● **Task inputs**
(* ===== verification/XactInv.v ===== *)
(** * Invariants of the transaction stack

    What holds of a backend of [Xact] at every point where control can leave a
    routine, an error included: the block state and the low-level state of each
    level agree, the levels are numbered, each level's transaction ids are in
    the order of their assignment and follow those of its parent, and the commit
    log has them in progress or aborted as the level is.

    The theorems show that [TransactionIdIsCurrentTransactionId] finds exactly
    the ids of the levels that are not aborted, and that from any state in which
    an error can occur [AbortCurrentTransaction] and [AbortOutOfAnyTransaction]
    terminate in the state they promise with every id of the levels they give up
    aborted in the log. *)
From stdpp Require Import base tactics list gmap strings numbers sorting.
From Stdlib Require Import ZArith Lia Bool.
From S2P Require Import Prelude Visibility Clog XidGen Xact.

Definition levels (b : backend) : list TransactionStateData := CurrentTransactionState b :: parents b.

(** The ids a level answers for: its own and those of its committed children. *)
Definition owned (s : TransactionStateData) : list Z :=
  if fullTransactionId s =? InvalidFullTransactionId then []
  else XidFromFullTransactionId (fullTransactionId s) :: childXids s.

(** The ids of the levels, the innermost first, from [base] on and below [hi]:
    a level with an id has parents with ids, and its own and its children's
    follow all of theirs. *)
Fixpoint xids_ok (base hi : Z) (ls : list TransactionStateData) : Prop :=
  match ls with
  | [] => True
  | s :: ps =>
      if fullTransactionId s =? InvalidFullTransactionId then childXids s = [] ∧ xids_ok base hi ps
      else
        ∃ fulls, childXids s = u32 <$> fulls ∧
          Forall normal_xid (fullTransactionId s :: fulls) ∧
          StronglySorted Z.lt (fullTransactionId s :: fulls) ∧
          Forall (λ x, base ≤ x < hi) (fullTransactionId s :: fulls) ∧
          Forall (λ p, fullTransactionId p ≠ InvalidFullTransactionId) ps ∧
          xids_ok base (fullTransactionId s) ps
  end.

Definition sub_block (bs : TBlockState) : bool :=
  match bs with
  | TBLOCK_SUBBEGIN | TBLOCK_SUBINPROGRESS | TBLOCK_SUBRELEASE | TBLOCK_SUBCOMMIT | TBLOCK_SUBABORT
  | TBLOCK_SUBABORT_END | TBLOCK_SUBABORT_PENDING | TBLOCK_SUBRESTART | TBLOCK_SUBABORT_RESTART => true
  | _ => false
  end.

(** The low-level states a block state goes with at the current level. *)
Definition state_fits (bs : TBlockState) (st : TransState) : bool :=
  match bs with
  | TBLOCK_DEFAULT => bool_decide (st ∈ [TRANS_DEFAULT; TRANS_START])
  | TBLOCK_SUBBEGIN => bool_decide (st ∈ [TRANS_DEFAULT; TRANS_START; TRANS_INPROGRESS])
  | TBLOCK_ABORT | TBLOCK_ABORT_END | TBLOCK_SUBABORT | TBLOCK_SUBABORT_END | TBLOCK_SUBABORT_RESTART =>
      bool_decide (st = TRANS_ABORT)
  | TBLOCK_PARALLEL_INPROGRESS => false
  | _ => bool_decide (st ∈ [TRANS_INPROGRESS; TRANS_COMMIT; TRANS_PREPARE])
  end.

(** The block states of a level with a subtransaction inside of it. *)
Definition parent_block (bs : TBlockState) : bool :=
  match bs with
  | TBLOCK_STARTED | TBLOCK_INPROGRESS | TBLOCK_IMPLICIT_INPROGRESS | TBLOCK_END | TBLOCK_ABORT_PENDING
  | TBLOCK_PREPARE | TBLOCK_SUBINPROGRESS | TBLOCK_SUBRELEASE | TBLOCK_SUBCOMMIT
  | TBLOCK_SUBABORT_PENDING | TBLOCK_SUBRESTART => true
  | _ => false
  end.

(** No parallel operation is in progress. *)
Definition not_parallel (s : TransactionStateData) : Prop :=
  parallelModeLevel s = 0 ∧ parallelChildXact s = false.

Fixpoint parents_ok (ps : list TransactionStateData) : Prop :=
  match ps with
  | [] => True
  | p :: ps' =>
      parent_block (blockState p) = true ∧ state p = TRANS_INPROGRESS ∧ curTransactionOwner p = true ∧
      sub_block (blockState p) = negb (bool_decide (ps' = [])) ∧
      nestingLevel p = 1 + Z.of_nat (length ps') ∧ parents_ok ps'
  end.

(** The current level above [n] parents. *)
Record cur_ok (n : nat) (s : TransactionStateData) : Prop := mkCurOk {
  cur_block : sub_block (blockState s) = (0 <? n)%nat;
  cur_state : state_fits (blockState s) (state s) = true;
  cur_nest : nestingLevel s = if bool_decide (blockState s = TBLOCK_DEFAULT ∧ state s = TRANS_DEFAULT)
                              then 0 else 1 + Z.of_nat n;
  cur_owner : fullTransactionId s ≠ InvalidFullTransactionId → curTransactionOwner s = true;
  cur_fresh : blockState s = TBLOCK_DEFAULT ∨ blockState s = TBLOCK_SUBBEGIN →
              fullTransactionId s = InvalidFullTransactionId
}.

Definition level_status (c : clog) (s : TransactionStateData) : Prop :=
  Forall (λ x, TransactionIdGetStatus c x =
    if bool_decide (state s = TRANS_ABORT) then TRANSACTION_STATUS_ABORTED
    else TRANSACTION_STATUS_IN_PROGRESS) (owned s).
Lemma auto_commit e : safe base (mishap (TransactionStmt (TRANS_STMT_COMMIT false))) (live [v] TRANS_INPROGRESS)
  (standard_ProcessUtility (TRANS_STMT_COMMIT false) ;; close_block e) (λ _, outcome (TransactionStmt (TRANS_STMT_COMMIT false))).
Proof.
  assert (Hout : ∀ b, implements base h (K ∪ x) (Auto ∅) None b → outcome (TransactionStmt (TRANS_STMT_COMMIT false)) b).
  { intros b Hi. eexists. unfold succeed. rewrite Hs. by split_and!. }
  rewrite elem_of_cons, list_elem_of_singleton in Hb. destruct Hb as [Hv|Hv].
  - set (v' := v_set_chain false v). eapply (safe_then _ _ _ _ (live [v'] TRANS_INPROGRESS)).
    + apply safe_ignore.
      eapply safe_gets; [intros b Hl; exact (live_block _ _ _ _ _ _ _ Hl)|]. rewrite Hv.
      eapply safe_then; [apply no_transaction_live|]. eapply safe_then; [apply chain_live|]. by apply safe_ret.
    + apply close_block_safe; [cbn; by rewrite Hv|]. eapply safe_conseq; [eapply safe_weaken; [apply (commit_command_started base h K v')|]|done|].
      * done.
      * by apply (named_as v).
      * apply auto_lost.
      * intros [] b Hr. apply Hout. rewrite <- Hw. eapply auto_rest; [|exact Hr]. by apply (named_as v).
  - set (v' := v_set_chain false (v_set_block TBLOCK_END v)). eapply (safe_then _ _ _ _ (live [v'] TRANS_INPROGRESS)).
    + apply safe_ignore.
      eapply safe_gets; [intros b Hl; exact (live_block _ _ _ _ _ _ _ Hl)|]. rewrite Hv.
      eapply safe_then; [apply no_transaction_live|]. eapply safe_then; [by apply block_live|].
      eapply safe_then; [apply chain_live|]. by apply safe_ret.
    + apply close_block_safe; [done|]. eapply safe_conseq; [eapply safe_weaken; [apply (commit_command_end base h K v')|]|done|].
      * done.
      * by apply (named_as v).
      * intros b [Hr|[? _]]; [by apply auto_lost|done].
      * intros [] b Hr. apply Hout. rewrite <- Hw. eapply auto_rest; [|exact Hr]. by apply (named_as v).
Qed.

Lemma auto_rollback e : safe base (mishap (TransactionStmt (TRANS_STMT_ROLLBACK false))) (live [v] TRANS_INPROGRESS)
  (standard_ProcessUtility (TRANS_STMT_ROLLBACK false) ;; close_block e) (λ _, outcome (TransactionStmt (TRANS_STMT_ROLLBACK false))).
Proof.
  set (v' := mark_views TBLOCK_SUBABORT_PENDING TBLOCK_ABORT_PENDING false [v]). eapply (safe_then _ _ _ _ (live v' TRANS_INPROGRESS)).
  - eapply safe_gets; [intros b Hl; exact (live_block _ _ _ _ _ _ _ Hl)|]. rewrite elem_of_cons, list_elem_of_singleton in Hb.
    destruct Hb as [-> | ->]; (eapply safe_then; [apply no_transaction_live|]; eapply safe_then; [by apply block_live|]; apply chain_live).
  - apply close_block_safe; [done|]. apply commit_command_fuel. eapply safe_conseq; [eapply safe_weaken; [by apply (commit_command_rollback base h K false [] v)|]|done|].
    + by intros b [? _].
    + intros [] b (w & Hr & Hnw). eexists. unfold succeed. rewrite Hs. split_and!; [done..|]. by eapply auto_rest.
Qed.
(* ===== verification/ProcArray.v ===== *)
(** * The process array

    [procarray.c]: the transaction ids that the backends advertise in shared
    memory.  Every backend has a [PGPROC]; the fields that snapshots read are
    repeated in dense arrays of [ProcGlobal], indexed by the backend's position
    in the process array.  Modelled are joining and leaving the array, the
    advertisement of new ids ([GetNewTransactionId] of [varsup.c]), the ends of
    transactions and of subtransactions, [GetSnapshotData] outside of recovery
    with the reuse of snapshots, and [TransactionIdIsInProgress].

    The lemmas of this file show that the dense arrays always repeat the fields
    of the right [PGPROC] and that no access leaves an array.  What snapshots
    mean is the subject of [SnapshotSys]. *)
From stdpp Require Import base tactics list strings numbers sorting.
From Stdlib Require Import ZArith Lia Bool.
From S2P Require Import Prelude Visibility Clog XidGen.

(** ** Shared memory *)

Definition PGPROC_MAX_CACHED_SUBXIDS : nat := 64.

Record XidCacheStatus : Type := mkCacheStatus {
  sub_count : nat;
  overflowed : bool
}.

Record PGPROC : Type := mkProc {
  pgxactoff : nat;
  proc_xid : Z;
  proc_xmin : Z;
  subxidStatus : XidCacheStatus;
  subxids : list Z;                 (* [PGPROC_MAX_CACHED_SUBXIDS] entries *)
  proc_flags : Z
}.

(** [ProcArrayStruct], the arrays of [ProcGlobal] up to [numProcs], all
    [PGPROC]s, and the two fields of [TransamVariables] that belong to the
    process array. *)
Record procs : Type := mkProcs {
  maxProcs : nat;
  pgprocnos : list nat;
  xids : list Z;
  subxidStates : list XidCacheStatus;
  statusFlags : list Z;
  allProcs : list PGPROC;
  latestCompletedXid : Z;
  xactCompletionCount : Z
}.

Definition PROC_IS_AUTOVACUUM : Z := 0x01.

Definition PROC_IN_VACUUM : Z := 0x02.

Definition PROC_IN_SAFE_IC : Z := 0x04.

Definition PROC_VACUUM_FOR_WRAPAROUND : Z := 0x08.

Definition PROC_IN_LOGICAL_DECODING : Z := 0x10.

Definition PROC_VACUUM_STATE_MASK : Z :=
  Z.lor PROC_IN_VACUUM (Z.lor PROC_IN_SAFE_IC PROC_VACUUM_FOR_WRAPAROUND).

Definition numProcs (pa : procs) : nat := length (pgprocnos pa).

Definition set_pgxactoff (i : nat) (p : PGPROC) : PGPROC :=
  mkProc i (proc_xid p) (proc_xmin p) (subxidStatus p) (subxids p) (proc_flags p).

Definition set_proc_xid (x : Z) (p : PGPROC) : PGPROC :=
  mkProc (pgxactoff p) x (proc_xmin p) (subxidStatus p) (subxids p) (proc_flags p).

Definition set_proc_xmin (x : Z) (p : PGPROC) : PGPROC :=
  mkProc (pgxactoff p) (proc_xid p) x (subxidStatus p) (subxids p) (proc_flags p).

Definition set_subxidStatus (s : XidCacheStatus) (p : PGPROC) : PGPROC :=
  mkProc (pgxactoff p) (proc_xid p) (proc_xmin p) s (subxids p) (proc_flags p).

Definition set_subxids (l : list Z) (p : PGPROC) : PGPROC :=
  mkProc (pgxactoff p) (proc_xid p) (proc_xmin p) (subxidStatus p) l (proc_flags p).

Definition set_proc_flags (f : Z) (p : PGPROC) : PGPROC :=
  mkProc (pgxactoff p) (proc_xid p) (proc_xmin p) (subxidStatus p) (subxids p) f.

Definition set_dense (ns : list nat) (xs : list Z) (ss : list XidCacheStatus) (fs : list Z) (pa : procs) : procs :=
  mkProcs (maxProcs pa) ns xs ss fs (allProcs pa) (latestCompletedXid pa) (xactCompletionCount pa).

Definition set_allProcs (ps : list PGPROC) (pa : procs) : procs :=
  mkProcs (maxProcs pa) (pgprocnos pa) (xids pa) (subxidStates pa) (statusFlags pa) ps (latestCompletedXid pa)
    (xactCompletionCount pa).

Definition set_latest (x : Z) (pa : procs) : procs :=
  mkProcs (maxProcs pa) (pgprocnos pa) (xids pa) (subxidStates pa) (statusFlags pa) (allProcs pa) x
    (xactCompletionCount pa).

Definition set_completions (n : Z) (pa : procs) : procs :=
  mkProcs (maxProcs pa) (pgprocnos pa) (xids pa) (subxidStates pa) (statusFlags pa) (allProcs pa)
    (latestCompletedXid pa) n.

(** ** Accesses *)

Abbreviation PA := (M procs).

(** [a[i]], in range. *)
Definition rd {A} (a : list A) (i : nat) : PA A :=
  match a !! i with
  | Some x => mret x
  | None => fail ErrUB
  end.

Definition MyProc (procno : nat) : PA PGPROC :=
  pa ← get;
  rd (allProcs pa) procno.

Definition upd_proc (procno : nat) (f : PGPROC → PGPROC) : PA unit :=
  pa ← get;
  if (procno <? length (allProcs pa))%nat then put (set_allProcs (alter f procno (allProcs pa)) pa) else fail ErrUB.

Definition set_xid_at (i : nat) (x : Z) : PA unit :=
  pa ← get;
  if (i <? length (xids pa))%nat
  then put (set_dense (pgprocnos pa) (<[i := x]> (xids pa)) (subxidStates pa) (statusFlags pa) pa) else fail ErrUB.

Definition set_substate_at (i : nat) (s : XidCacheStatus) : PA unit :=
  pa ← get;
  if (i <? length (subxidStates pa))%nat
  then put (set_dense (pgprocnos pa) (xids pa) (<[i := s]> (subxidStates pa)) (statusFlags pa) pa) else fail ErrUB.

Definition set_flags_at (i : nat) (f : Z) : PA unit :=
  pa ← get;
  if (i <? length (statusFlags pa))%nat
  then put (set_dense (pgprocnos pa) (xids pa) (subxidStates pa) (<[i := f]> (statusFlags pa)) pa) else fail ErrUB.

(** ** Joining and leaving the array *)

(** The position that keeps the array sorted. *)
Fixpoint find_position (pgprocno : nat) (ns : list nat) : nat :=
  match ns with
  | [] => O
  | n :: ns' => if (pgprocno <? n)%nat then O else S (find_position pgprocno ns')
  end.

(** A [memmove] by one that makes room at [i], and one that closes the gap. *)
Definition open_gap {A} (i : nat) (x : A) (a : list A) : list A := take i a ++ x :: drop i a.

Definition close_gap {A} (i : nat) (a : list A) : list A := take i a ++ drop (S i) a.

(** The loops that store the positions from [index] on. *)
Definition renumber (index : nat) : PA unit :=
  pa ← get;
  mfor (seq index (numProcs pa - index))
    (λ i, procno ← rd (pgprocnos pa) i; upd_proc procno (set_pgxactoff i)).

Definition ProcArrayAdd (pgprocno : nat) : PA unit :=
  pa ← get;
  if (maxProcs pa <=? numProcs pa)%nat then fail (ErrFatal "sorry, too many clients already")
  else
    let index := find_position pgprocno (pgprocnos pa) in
    proc ← MyProc pgprocno;
    put (set_dense (open_gap index pgprocno (pgprocnos pa)) (open_gap index (proc_xid proc) (xids pa))
           (open_gap index (subxidStatus proc) (subxidStates pa)) (open_gap index (proc_flags proc) (statusFlags pa)) pa) ;;
    upd_proc pgprocno (set_pgxactoff index) ;;
    renumber (S index).

(** What [InitProcess] makes of the fields of a [PGPROC] taken from a free list;
    the cache of subtransaction ids is as its last owner left it. *)
Definition InitProcess (pgprocno : nat) (autovacuum : bool) : PA unit :=
  upd_proc pgprocno (set_proc_xid InvalidTransactionId) ;;
  upd_proc pgprocno (set_proc_xmin InvalidTransactionId) ;;
  upd_proc pgprocno (set_proc_flags (if autovacuum then PROC_IS_AUTOVACUUM else 0)).

(** The dummy [PGPROC] of a prepared transaction ([twophase.c]): all of it is
    cleared, then it gets the main id and the ids of the children. *)
Definition MarkAsPreparingGuts (pgprocno : nat) (xid : Z) : PA unit :=
  upd_proc pgprocno (λ _, mkProc 0 0 0 (mkCacheStatus 0 false) (replicate PGPROC_MAX_CACHED_SUBXIDS 0) 0) ;;
  upd_proc pgprocno (set_proc_xid xid).

Definition GXactLoadSubxactData (pgprocno : nat) (children : list Z) : PA unit :=
  let nsubxacts := (length children `min` PGPROC_MAX_CACHED_SUBXIDS)%nat in
  (if (PGPROC_MAX_CACHED_SUBXIDS <? length children)%nat
   then upd_proc pgprocno (λ p, set_subxidStatus (mkCacheStatus (sub_count (subxidStatus p)) true) p) else mret tt) ;;
  if (0 <? nsubxacts)%nat then
    upd_proc pgprocno (λ p, set_subxids (take nsubxacts children ++ drop nsubxacts (subxids p)) p) ;;
    upd_proc pgprocno (λ p, set_subxidStatus (mkCacheStatus nsubxacts (overflowed (subxidStatus p))) p)
  else mret tt.

Definition MarkAsPrepared (pgprocno : nat) : PA unit := ProcArrayAdd pgprocno.

(** [FullXidRelativeTo]: the 64-bit id next to [rel] with the low half [xid]. *)
Definition FullXidRelativeTo (rel xid : Z) : Z := u64 (rel + i32 (xid - XidFromFullTransactionId rel)).

Definition MaintainLatestCompletedXid (latestXid : Z) : PA unit :=
  cur_latest ← gets latestCompletedXid;
  if TransactionIdPrecedes (XidFromFullTransactionId cur_latest) latestXid
  then modify (set_latest (FullXidRelativeTo cur_latest latestXid)) else mret tt.

Definition count_completion : PA unit := modify (λ pa, set_completions (u64 (xactCompletionCount pa + 1)) pa).

Definition ProcArrayRemove (pgprocno : nat) (latestXid : Z) : PA unit :=
  proc ← MyProc pgprocno;
  let myoff := pgxactoff proc in
  (if TransactionIdIsValid latestXid then
     MaintainLatestCompletedXid latestXid ;;
     count_completion ;;
     set_xid_at myoff InvalidTransactionId ;;
     set_substate_at myoff (mkCacheStatus 0 false)
   else mret tt) ;;
  set_flags_at myoff 0 ;;
  pa ← get;
  put (set_dense (close_gap myoff (pgprocnos pa)) (close_gap myoff (xids pa))
         (close_gap myoff (subxidStates pa)) (close_gap myoff (statusFlags pa)) pa) ;;
  renumber myoff.

(** ** Transactions *)

Definition hasflags (flags mask : Z) : bool := negb (Z.land flags mask =? 0).

(** The vacuum flags go with the transaction. *)
Definition clear_vacuum_flags (pgprocno : nat) : PA unit :=
  proc ← MyProc pgprocno;
  if hasflags (proc_flags proc) PROC_VACUUM_STATE_MASK then
    let f := Z.ldiff (proc_flags proc) PROC_VACUUM_STATE_MASK in
    upd_proc pgprocno (set_proc_flags f) ;;
    set_flags_at (pgxactoff proc) f
  else mret tt.

Definition clear_subxids (pgprocno : nat) : PA unit :=
  proc ← MyProc pgprocno;
  if (0 <? sub_count (subxidStatus proc))%nat || overflowed (subxidStatus proc) then
    set_substate_at (pgxactoff proc) (mkCacheStatus 0 false) ;;
    upd_proc pgprocno (set_subxidStatus (mkCacheStatus 0 false))
  else mret tt.

Definition ProcArrayEndTransactionInternal (pgprocno : nat) (latestXid : Z) : PA unit :=
  proc ← MyProc pgprocno;
  set_xid_at (pgxactoff proc) InvalidTransactionId ;;
  upd_proc pgprocno (set_proc_xid InvalidTransactionId) ;;
  upd_proc pgprocno (set_proc_xmin InvalidTransactionId) ;;
  clear_vacuum_flags pgprocno ;;
  clear_subxids pgprocno ;;
  MaintainLatestCompletedXid latestXid ;;
  count_completion.

(** With the lock free; otherwise the leader of a group does it for its members. *)
Definition ProcArrayEndTransaction (pgprocno : nat) (latestXid : Z) : PA unit :=
  if TransactionIdIsValid latestXid then ProcArrayEndTransactionInternal pgprocno latestXid
  else
    upd_proc pgprocno (set_proc_xmin InvalidTransactionId) ;;
    clear_vacuum_flags pgprocno.

Definition ProcArrayGroupClearXid (members : list (nat * Z)) : PA unit :=
  mfor members (λ m, ProcArrayEndTransactionInternal m.1 m.2).

(** The transaction has been prepared, its entry is that of the dummy [PGPROC]. *)
Definition ProcArrayClearTransaction (pgprocno : nat) : PA unit :=
  proc ← MyProc pgprocno;
  set_xid_at (pgxactoff proc) InvalidTransactionId ;;
  upd_proc pgprocno (set_proc_xid InvalidTransactionId) ;;
  upd_proc pgprocno (set_proc_xmin InvalidTransactionId) ;;
  count_completion ;;
  clear_subxids pgprocno.

(** The end of [GetNewTransactionId]: the new id is advertised. *)
Definition store_new_xid (pgprocno : nat) (isSubXact : bool) (xid : Z) : PA unit :=
  proc ← MyProc pgprocno;
  if negb isSubXact then
    upd_proc pgprocno (set_proc_xid xid) ;;
    set_xid_at (pgxactoff proc) xid
  else
    pa ← get;
    substat ← rd (subxidStates pa) (pgxactoff proc);
    let nxids := sub_count (subxidStatus proc) in
    if (nxids <? PGPROC_MAX_CACHED_SUBXIDS)%nat then
      l ← lift_result (array_write (subxids proc) nxids xid);
      upd_proc pgprocno (set_subxids l) ;;
      set_substate_at (pgxactoff proc) (mkCacheStatus (S nxids) (overflowed substat)) ;;
      upd_proc pgprocno (set_subxidStatus (mkCacheStatus (S nxids) (overflowed (subxidStatus proc))))
    else
      set_substate_at (pgxactoff proc) (mkCacheStatus (sub_count substat) true) ;;
      upd_proc pgprocno (set_subxidStatus (mkCacheStatus nxids true)).

(** The last of the first [n] entries that is [x]. *)
Fixpoint find_last (x : Z) (a : list Z) (n : nat) : option nat :=
  match n with
  | O => None
  | S j => if bool_decide (a !! j = Some x) then Some j else find_last x a j
  end.

(** Takes an id out of the cache: the last entry takes its place. *)
Definition remove_subxid (pgprocno : nat) (x : Z) : PA unit :=
  proc ← MyProc pgprocno;
  let n := sub_count (subxidStatus proc) in
  match find_last x (subxids proc) n with
  | None => mret tt
  | Some j =>
      moved ← rd (subxids proc) (n - 1);
      upd_proc pgprocno (set_subxids (<[j := moved]> (subxids proc))) ;;
      pa ← get;
      substat ← rd (subxidStates pa) (pgxactoff proc);
      set_substate_at (pgxactoff proc) (mkCacheStatus (sub_count substat - 1) (overflowed substat)) ;;
      upd_proc pgprocno (set_subxidStatus (mkCacheStatus (n - 1) (overflowed (subxidStatus proc))))
  end.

● **Prompt**
For the data above, state how many lines contain "InitProcess"; the number is the whole answer.

● **Exercise answer**
2